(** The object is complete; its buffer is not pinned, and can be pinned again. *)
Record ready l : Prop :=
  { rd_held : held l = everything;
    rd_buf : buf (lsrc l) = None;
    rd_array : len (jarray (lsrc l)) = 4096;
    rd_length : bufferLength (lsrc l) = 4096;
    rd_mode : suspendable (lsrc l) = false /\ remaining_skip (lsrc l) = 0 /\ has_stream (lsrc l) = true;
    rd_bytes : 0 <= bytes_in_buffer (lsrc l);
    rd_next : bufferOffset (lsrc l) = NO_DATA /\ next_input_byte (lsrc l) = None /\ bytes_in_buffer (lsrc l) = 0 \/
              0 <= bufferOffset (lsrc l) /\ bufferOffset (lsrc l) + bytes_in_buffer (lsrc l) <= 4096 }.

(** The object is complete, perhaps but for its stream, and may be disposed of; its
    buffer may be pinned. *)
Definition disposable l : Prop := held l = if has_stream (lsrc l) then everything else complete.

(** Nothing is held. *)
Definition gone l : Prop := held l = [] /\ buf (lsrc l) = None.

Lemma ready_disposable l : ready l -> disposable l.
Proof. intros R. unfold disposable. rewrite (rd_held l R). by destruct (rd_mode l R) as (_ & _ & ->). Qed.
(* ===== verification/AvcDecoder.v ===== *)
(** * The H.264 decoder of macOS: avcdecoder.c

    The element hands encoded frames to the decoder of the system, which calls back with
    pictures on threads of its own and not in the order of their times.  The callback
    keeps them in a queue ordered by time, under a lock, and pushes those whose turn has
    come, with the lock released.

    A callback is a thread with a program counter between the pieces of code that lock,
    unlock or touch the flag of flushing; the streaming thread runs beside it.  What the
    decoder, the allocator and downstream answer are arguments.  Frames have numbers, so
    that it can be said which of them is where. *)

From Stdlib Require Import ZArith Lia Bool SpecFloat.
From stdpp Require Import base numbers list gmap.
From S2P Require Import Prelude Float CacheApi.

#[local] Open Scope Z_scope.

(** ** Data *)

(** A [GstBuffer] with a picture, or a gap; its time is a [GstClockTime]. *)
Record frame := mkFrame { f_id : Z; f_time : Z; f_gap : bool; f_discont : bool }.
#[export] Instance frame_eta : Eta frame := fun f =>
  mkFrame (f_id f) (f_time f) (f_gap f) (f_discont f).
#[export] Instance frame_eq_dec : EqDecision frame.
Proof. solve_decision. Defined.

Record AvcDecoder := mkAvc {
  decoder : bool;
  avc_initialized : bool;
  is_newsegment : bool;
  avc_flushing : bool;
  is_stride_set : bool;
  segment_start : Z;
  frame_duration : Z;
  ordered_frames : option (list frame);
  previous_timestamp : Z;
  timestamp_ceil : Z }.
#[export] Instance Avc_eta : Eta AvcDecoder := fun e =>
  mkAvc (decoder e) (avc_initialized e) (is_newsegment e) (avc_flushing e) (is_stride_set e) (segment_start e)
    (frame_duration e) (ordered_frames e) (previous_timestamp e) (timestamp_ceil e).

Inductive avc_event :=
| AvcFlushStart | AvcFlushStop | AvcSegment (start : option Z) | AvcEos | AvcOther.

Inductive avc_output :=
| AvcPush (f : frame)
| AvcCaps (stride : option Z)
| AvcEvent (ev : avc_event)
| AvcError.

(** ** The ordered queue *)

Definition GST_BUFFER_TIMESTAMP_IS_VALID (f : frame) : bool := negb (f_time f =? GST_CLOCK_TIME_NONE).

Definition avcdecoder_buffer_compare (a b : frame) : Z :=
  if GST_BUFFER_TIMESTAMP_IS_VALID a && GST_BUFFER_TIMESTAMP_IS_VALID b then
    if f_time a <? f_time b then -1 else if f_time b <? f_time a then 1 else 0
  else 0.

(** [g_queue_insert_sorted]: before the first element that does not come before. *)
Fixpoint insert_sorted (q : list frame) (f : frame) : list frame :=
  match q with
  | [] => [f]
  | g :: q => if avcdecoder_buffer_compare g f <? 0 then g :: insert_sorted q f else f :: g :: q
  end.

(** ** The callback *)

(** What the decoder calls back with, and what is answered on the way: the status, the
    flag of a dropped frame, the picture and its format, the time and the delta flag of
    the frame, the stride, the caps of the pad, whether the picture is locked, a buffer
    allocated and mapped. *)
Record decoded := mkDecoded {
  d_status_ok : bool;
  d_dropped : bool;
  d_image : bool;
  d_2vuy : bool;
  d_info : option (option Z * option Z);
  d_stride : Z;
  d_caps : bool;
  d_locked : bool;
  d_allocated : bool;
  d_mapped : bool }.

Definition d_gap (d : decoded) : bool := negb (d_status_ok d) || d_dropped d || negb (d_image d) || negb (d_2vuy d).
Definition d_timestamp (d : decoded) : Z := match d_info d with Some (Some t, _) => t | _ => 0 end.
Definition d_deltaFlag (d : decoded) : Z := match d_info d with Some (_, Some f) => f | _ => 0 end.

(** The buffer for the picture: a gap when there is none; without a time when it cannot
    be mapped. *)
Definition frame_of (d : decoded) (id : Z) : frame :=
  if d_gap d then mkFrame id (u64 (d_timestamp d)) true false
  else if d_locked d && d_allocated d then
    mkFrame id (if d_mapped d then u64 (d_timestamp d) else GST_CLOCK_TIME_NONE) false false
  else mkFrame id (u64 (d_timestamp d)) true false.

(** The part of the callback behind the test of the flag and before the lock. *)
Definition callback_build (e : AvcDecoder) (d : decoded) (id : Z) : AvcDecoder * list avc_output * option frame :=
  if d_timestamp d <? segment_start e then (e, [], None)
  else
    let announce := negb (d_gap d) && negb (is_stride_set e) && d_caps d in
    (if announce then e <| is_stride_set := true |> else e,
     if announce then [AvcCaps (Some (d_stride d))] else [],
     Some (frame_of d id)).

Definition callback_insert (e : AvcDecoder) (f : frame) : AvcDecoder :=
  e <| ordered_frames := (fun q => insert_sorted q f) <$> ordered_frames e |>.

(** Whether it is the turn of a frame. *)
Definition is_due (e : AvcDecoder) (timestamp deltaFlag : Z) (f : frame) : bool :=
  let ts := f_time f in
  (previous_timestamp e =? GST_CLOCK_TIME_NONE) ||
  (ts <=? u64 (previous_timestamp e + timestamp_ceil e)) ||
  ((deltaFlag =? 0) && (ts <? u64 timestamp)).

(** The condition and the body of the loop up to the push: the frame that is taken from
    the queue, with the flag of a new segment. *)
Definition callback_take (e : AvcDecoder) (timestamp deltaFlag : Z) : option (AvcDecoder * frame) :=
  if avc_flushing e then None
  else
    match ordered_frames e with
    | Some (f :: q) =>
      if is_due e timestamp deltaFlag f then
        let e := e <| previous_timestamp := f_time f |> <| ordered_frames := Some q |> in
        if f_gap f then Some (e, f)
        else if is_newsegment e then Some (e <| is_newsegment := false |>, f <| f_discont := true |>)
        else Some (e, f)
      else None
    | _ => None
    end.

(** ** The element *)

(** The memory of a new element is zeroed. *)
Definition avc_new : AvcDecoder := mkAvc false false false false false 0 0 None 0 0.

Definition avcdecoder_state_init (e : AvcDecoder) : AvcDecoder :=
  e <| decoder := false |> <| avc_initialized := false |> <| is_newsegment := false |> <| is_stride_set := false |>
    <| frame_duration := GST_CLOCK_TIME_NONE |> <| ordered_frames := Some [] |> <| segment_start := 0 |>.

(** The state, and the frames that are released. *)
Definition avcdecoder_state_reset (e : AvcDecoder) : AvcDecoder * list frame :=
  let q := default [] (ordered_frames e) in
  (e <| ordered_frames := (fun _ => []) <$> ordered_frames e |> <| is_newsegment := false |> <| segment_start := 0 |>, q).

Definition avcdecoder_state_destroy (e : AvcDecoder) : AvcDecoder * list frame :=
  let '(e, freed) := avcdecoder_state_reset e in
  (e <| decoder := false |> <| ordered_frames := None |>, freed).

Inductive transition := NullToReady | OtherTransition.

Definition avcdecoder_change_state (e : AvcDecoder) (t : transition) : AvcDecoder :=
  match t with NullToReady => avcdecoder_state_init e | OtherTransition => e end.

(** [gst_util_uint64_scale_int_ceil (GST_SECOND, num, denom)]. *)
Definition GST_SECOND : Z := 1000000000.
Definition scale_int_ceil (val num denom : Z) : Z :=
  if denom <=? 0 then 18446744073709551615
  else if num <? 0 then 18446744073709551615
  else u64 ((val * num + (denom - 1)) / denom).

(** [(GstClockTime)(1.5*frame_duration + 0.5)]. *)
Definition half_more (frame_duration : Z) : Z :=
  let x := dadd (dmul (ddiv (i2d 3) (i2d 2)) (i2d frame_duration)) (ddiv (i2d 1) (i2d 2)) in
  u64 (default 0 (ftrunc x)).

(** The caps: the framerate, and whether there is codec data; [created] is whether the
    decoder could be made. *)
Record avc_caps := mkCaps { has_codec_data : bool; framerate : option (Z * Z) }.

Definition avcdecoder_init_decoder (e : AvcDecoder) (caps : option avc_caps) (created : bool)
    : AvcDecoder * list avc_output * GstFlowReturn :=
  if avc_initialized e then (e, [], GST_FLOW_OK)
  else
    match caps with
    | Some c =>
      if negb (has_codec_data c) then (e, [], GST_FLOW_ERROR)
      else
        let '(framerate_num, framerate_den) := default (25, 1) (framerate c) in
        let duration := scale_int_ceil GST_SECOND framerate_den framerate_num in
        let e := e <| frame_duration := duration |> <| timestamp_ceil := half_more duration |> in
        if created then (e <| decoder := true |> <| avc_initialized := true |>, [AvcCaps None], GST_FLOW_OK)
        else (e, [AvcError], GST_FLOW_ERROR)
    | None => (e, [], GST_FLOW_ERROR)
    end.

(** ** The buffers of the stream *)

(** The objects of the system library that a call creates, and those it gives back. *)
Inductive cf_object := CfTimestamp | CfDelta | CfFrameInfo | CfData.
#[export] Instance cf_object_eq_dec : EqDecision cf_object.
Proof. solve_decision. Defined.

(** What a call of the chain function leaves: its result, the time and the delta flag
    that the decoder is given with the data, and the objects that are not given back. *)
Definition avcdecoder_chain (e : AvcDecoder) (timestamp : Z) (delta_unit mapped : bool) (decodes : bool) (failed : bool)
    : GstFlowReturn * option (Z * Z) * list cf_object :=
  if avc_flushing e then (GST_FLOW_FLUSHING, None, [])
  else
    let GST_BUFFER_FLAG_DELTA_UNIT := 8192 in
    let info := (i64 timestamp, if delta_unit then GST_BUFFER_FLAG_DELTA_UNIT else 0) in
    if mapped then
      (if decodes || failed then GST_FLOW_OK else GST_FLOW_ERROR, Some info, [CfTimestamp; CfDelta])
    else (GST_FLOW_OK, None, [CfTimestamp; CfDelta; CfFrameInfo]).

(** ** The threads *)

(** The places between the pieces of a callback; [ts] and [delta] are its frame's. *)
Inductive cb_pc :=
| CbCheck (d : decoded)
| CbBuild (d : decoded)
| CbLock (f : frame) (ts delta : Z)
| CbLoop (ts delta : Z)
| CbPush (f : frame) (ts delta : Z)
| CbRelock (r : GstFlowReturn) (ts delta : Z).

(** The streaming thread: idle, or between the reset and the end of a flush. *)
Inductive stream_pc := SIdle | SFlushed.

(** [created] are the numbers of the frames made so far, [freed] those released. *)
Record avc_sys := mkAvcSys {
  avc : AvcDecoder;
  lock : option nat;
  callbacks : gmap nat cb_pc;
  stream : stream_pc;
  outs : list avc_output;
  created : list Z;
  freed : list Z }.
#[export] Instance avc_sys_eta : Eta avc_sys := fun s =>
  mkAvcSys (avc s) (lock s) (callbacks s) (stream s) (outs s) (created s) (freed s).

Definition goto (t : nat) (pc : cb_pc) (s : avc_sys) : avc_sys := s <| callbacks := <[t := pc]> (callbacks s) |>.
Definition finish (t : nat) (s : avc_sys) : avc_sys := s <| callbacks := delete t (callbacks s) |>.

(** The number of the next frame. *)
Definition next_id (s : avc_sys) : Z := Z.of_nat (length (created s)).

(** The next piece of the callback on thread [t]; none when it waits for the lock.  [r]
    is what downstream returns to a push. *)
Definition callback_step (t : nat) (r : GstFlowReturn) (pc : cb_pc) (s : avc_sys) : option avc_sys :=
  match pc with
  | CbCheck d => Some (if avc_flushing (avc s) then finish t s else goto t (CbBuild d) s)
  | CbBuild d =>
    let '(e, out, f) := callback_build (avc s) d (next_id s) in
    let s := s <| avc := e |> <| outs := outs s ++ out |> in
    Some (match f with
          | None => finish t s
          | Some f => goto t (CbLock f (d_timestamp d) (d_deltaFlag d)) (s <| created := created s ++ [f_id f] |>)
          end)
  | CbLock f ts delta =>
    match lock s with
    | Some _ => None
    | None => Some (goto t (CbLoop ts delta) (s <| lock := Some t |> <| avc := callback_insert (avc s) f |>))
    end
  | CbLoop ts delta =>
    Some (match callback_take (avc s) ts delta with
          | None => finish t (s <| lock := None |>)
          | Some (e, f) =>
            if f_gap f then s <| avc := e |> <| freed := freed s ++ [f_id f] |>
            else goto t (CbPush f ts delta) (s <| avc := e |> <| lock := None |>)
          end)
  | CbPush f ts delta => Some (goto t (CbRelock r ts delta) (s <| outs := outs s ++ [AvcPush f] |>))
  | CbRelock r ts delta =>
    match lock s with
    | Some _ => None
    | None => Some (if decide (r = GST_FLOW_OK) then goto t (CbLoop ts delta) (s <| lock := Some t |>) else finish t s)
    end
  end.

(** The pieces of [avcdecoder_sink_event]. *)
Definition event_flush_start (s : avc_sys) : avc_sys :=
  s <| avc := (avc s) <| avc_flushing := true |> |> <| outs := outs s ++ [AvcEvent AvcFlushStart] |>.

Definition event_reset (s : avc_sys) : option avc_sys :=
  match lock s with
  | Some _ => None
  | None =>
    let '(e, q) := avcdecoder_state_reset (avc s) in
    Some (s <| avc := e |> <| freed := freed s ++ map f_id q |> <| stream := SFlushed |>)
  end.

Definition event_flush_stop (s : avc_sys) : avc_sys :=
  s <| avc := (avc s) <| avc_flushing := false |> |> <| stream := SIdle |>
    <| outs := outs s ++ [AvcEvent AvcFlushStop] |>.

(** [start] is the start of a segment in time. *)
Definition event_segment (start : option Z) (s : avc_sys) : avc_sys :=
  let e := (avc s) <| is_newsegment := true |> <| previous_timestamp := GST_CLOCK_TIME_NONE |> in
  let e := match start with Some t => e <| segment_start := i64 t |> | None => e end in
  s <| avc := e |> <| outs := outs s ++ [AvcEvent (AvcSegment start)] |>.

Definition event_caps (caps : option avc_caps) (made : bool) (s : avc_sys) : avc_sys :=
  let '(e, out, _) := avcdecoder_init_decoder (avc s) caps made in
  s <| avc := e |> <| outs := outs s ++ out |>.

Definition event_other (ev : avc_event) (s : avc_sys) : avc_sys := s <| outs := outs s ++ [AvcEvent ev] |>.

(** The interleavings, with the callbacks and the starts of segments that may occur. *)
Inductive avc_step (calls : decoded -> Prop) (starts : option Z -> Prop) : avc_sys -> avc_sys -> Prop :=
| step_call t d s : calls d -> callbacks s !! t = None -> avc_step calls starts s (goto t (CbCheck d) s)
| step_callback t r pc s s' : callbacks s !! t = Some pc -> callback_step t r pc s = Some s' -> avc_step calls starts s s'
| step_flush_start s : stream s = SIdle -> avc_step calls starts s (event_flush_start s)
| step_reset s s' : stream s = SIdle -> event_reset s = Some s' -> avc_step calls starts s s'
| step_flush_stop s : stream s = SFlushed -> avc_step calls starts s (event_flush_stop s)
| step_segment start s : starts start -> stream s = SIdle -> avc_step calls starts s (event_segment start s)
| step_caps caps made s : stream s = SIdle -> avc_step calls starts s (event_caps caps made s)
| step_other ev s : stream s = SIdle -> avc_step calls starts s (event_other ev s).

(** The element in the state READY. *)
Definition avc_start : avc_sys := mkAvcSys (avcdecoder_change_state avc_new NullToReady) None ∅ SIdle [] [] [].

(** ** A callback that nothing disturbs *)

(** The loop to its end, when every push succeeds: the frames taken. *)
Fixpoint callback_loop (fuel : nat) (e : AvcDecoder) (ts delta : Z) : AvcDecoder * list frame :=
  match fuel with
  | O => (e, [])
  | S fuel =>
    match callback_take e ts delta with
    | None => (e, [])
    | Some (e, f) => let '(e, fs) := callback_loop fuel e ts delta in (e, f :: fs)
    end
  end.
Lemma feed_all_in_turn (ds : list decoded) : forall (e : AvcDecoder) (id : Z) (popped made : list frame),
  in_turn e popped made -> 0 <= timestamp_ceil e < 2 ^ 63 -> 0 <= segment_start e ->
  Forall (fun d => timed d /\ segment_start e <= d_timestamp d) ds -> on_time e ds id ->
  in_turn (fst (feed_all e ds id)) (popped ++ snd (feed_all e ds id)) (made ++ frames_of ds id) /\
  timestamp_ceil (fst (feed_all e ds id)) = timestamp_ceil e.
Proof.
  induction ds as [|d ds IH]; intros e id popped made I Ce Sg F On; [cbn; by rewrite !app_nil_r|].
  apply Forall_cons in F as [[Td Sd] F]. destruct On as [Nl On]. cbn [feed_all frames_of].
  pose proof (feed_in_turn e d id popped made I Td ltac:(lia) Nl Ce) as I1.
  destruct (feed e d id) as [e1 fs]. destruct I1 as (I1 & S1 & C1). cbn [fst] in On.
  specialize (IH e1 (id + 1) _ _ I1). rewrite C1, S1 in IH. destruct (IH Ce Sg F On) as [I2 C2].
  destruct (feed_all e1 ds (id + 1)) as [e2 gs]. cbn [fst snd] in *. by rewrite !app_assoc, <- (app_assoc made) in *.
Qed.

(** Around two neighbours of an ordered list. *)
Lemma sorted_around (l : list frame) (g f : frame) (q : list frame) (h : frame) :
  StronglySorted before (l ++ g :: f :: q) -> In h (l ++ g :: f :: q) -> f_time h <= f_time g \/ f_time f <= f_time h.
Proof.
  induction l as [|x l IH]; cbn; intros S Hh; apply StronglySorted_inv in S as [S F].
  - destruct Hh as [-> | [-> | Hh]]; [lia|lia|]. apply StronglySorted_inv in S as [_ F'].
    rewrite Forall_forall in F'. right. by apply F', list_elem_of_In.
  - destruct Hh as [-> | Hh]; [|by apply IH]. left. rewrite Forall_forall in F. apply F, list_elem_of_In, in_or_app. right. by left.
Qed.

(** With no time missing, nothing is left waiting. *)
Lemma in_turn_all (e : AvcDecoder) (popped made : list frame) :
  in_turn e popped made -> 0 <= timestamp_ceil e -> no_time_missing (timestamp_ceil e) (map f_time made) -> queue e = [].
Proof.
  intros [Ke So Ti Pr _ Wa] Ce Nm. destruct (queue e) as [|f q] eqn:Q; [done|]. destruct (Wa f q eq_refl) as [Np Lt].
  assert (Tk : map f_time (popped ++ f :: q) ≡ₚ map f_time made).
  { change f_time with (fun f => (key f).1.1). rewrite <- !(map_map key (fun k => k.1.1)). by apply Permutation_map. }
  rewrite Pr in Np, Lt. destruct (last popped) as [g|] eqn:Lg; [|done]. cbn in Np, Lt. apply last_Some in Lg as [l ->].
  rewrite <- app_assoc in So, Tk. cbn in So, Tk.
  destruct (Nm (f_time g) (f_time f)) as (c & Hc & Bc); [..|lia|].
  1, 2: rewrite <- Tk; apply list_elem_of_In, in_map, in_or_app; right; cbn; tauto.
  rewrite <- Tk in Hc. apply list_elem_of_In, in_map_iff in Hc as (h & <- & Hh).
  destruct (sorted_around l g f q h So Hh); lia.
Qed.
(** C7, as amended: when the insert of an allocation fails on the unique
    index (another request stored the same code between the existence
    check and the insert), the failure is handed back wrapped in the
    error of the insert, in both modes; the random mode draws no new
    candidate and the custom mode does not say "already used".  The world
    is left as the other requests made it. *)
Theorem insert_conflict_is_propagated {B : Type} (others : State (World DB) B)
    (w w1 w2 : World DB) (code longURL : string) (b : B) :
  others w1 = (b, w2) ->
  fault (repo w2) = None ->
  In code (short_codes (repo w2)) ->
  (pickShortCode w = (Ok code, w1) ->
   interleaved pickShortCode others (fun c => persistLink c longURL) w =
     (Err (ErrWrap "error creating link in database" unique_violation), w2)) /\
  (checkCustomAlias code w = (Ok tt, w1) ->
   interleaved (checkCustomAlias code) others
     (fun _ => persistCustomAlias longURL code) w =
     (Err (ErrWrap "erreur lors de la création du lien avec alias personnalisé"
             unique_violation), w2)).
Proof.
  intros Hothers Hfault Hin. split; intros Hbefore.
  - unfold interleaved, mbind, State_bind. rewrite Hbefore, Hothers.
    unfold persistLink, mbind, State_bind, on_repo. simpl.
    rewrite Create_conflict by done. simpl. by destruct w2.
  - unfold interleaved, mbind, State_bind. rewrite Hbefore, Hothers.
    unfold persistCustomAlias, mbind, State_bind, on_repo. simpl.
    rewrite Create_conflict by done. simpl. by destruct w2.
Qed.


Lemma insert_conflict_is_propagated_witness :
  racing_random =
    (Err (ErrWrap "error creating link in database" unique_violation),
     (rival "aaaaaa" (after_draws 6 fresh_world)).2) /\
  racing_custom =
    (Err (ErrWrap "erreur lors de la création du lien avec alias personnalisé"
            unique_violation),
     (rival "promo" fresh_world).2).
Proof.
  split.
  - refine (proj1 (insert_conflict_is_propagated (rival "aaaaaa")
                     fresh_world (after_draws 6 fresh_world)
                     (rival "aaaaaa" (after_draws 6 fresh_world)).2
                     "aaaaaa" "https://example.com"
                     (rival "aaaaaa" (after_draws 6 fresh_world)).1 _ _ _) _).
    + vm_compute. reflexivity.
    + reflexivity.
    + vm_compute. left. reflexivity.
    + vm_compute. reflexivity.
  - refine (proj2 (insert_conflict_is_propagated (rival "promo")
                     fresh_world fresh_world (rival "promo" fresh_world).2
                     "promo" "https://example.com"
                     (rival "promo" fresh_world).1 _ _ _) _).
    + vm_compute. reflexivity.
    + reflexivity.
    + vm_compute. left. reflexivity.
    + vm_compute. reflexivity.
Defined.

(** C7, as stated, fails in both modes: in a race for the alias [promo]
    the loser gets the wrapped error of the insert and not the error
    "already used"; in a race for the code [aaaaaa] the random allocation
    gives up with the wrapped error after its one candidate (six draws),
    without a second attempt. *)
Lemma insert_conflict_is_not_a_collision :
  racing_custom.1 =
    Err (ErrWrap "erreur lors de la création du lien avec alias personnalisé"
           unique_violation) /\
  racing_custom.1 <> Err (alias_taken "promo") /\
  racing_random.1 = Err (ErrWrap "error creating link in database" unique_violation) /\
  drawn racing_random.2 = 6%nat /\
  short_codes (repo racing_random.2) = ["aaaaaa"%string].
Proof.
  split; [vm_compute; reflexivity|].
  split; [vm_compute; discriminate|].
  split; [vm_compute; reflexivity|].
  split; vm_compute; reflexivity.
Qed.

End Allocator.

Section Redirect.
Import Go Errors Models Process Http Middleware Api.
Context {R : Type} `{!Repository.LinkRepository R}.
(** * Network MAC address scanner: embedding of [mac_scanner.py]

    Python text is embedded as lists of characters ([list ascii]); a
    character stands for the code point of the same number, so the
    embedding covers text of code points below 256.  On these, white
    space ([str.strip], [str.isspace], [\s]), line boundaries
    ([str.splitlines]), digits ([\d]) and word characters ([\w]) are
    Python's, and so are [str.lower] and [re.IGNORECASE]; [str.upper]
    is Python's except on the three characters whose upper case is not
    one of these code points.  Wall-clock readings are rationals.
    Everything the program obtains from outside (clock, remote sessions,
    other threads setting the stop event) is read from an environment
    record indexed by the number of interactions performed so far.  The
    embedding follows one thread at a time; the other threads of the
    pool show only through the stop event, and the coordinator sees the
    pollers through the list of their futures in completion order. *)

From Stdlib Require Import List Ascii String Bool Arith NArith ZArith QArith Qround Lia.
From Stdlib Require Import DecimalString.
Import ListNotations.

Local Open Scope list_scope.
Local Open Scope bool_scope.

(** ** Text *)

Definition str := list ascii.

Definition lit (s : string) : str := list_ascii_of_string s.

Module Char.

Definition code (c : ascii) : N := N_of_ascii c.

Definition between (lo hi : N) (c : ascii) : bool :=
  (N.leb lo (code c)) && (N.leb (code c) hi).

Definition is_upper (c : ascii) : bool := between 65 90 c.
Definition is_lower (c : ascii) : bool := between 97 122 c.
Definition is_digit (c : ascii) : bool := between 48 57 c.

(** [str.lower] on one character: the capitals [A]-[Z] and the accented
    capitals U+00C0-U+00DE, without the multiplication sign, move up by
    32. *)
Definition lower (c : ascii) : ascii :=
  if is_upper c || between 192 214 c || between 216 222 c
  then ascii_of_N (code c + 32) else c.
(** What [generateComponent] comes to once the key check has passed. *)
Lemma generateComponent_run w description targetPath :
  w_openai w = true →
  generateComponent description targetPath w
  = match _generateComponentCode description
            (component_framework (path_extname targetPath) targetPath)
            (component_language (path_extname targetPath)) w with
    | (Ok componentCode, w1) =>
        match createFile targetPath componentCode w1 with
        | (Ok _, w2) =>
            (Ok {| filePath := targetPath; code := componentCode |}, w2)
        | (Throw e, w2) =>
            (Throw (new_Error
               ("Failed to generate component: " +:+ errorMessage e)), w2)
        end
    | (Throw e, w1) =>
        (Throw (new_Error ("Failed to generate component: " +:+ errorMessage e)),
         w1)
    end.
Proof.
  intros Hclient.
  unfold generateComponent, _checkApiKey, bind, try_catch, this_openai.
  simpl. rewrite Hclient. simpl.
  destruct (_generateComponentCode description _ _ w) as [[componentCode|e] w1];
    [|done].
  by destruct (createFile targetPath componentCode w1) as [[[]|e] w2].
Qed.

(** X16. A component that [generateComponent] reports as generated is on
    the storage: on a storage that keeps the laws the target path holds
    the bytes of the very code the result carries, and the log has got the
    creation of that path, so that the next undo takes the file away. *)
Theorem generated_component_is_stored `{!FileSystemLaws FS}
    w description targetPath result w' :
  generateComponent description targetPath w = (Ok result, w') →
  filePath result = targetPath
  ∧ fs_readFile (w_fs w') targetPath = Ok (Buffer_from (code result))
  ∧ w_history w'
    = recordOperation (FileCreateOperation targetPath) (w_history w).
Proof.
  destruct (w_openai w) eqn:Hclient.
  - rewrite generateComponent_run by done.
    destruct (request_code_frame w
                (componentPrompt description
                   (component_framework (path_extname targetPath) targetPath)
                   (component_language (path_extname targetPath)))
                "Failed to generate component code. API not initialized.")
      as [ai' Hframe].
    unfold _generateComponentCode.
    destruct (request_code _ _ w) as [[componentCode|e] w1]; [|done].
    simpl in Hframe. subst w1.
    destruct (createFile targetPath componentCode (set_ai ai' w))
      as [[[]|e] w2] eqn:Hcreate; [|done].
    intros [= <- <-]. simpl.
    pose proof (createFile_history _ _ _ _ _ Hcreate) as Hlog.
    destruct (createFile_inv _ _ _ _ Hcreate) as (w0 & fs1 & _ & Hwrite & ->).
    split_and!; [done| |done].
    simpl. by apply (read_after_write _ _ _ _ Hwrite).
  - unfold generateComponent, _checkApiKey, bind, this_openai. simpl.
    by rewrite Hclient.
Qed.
........
» **ACTIVITY**
Set down the lines above as they stand, starting with the first line and ending with the line that contains "buffer may be pinned. *)".

» **OUTPUT FOR THIS TASK**
(** The object is complete; its buffer is not pinned, and can be pinned again. *)
Record ready l : Prop :=
  { rd_held : held l = everything;
    rd_buf : buf (lsrc l) = None;
    rd_array : len (jarray (lsrc l)) = 4096;
    rd_length : bufferLength (lsrc l) = 4096;
    rd_mode : suspendable (lsrc l) = false /\ remaining_skip (lsrc l) = 0 /\ has_stream (lsrc l) = true;
    rd_bytes : 0 <= bytes_in_buffer (lsrc l);
    rd_next : bufferOffset (lsrc l) = NO_DATA /\ next_input_byte (lsrc l) = None /\ bytes_in_buffer (lsrc l) = 0 \/
              0 <= bufferOffset (lsrc l) /\ bufferOffset (lsrc l) + bytes_in_buffer (lsrc l) <= 4096 }.

(** The object is complete, perhaps but for its stream, and may be disposed of; its
    buffer may be pinned. *)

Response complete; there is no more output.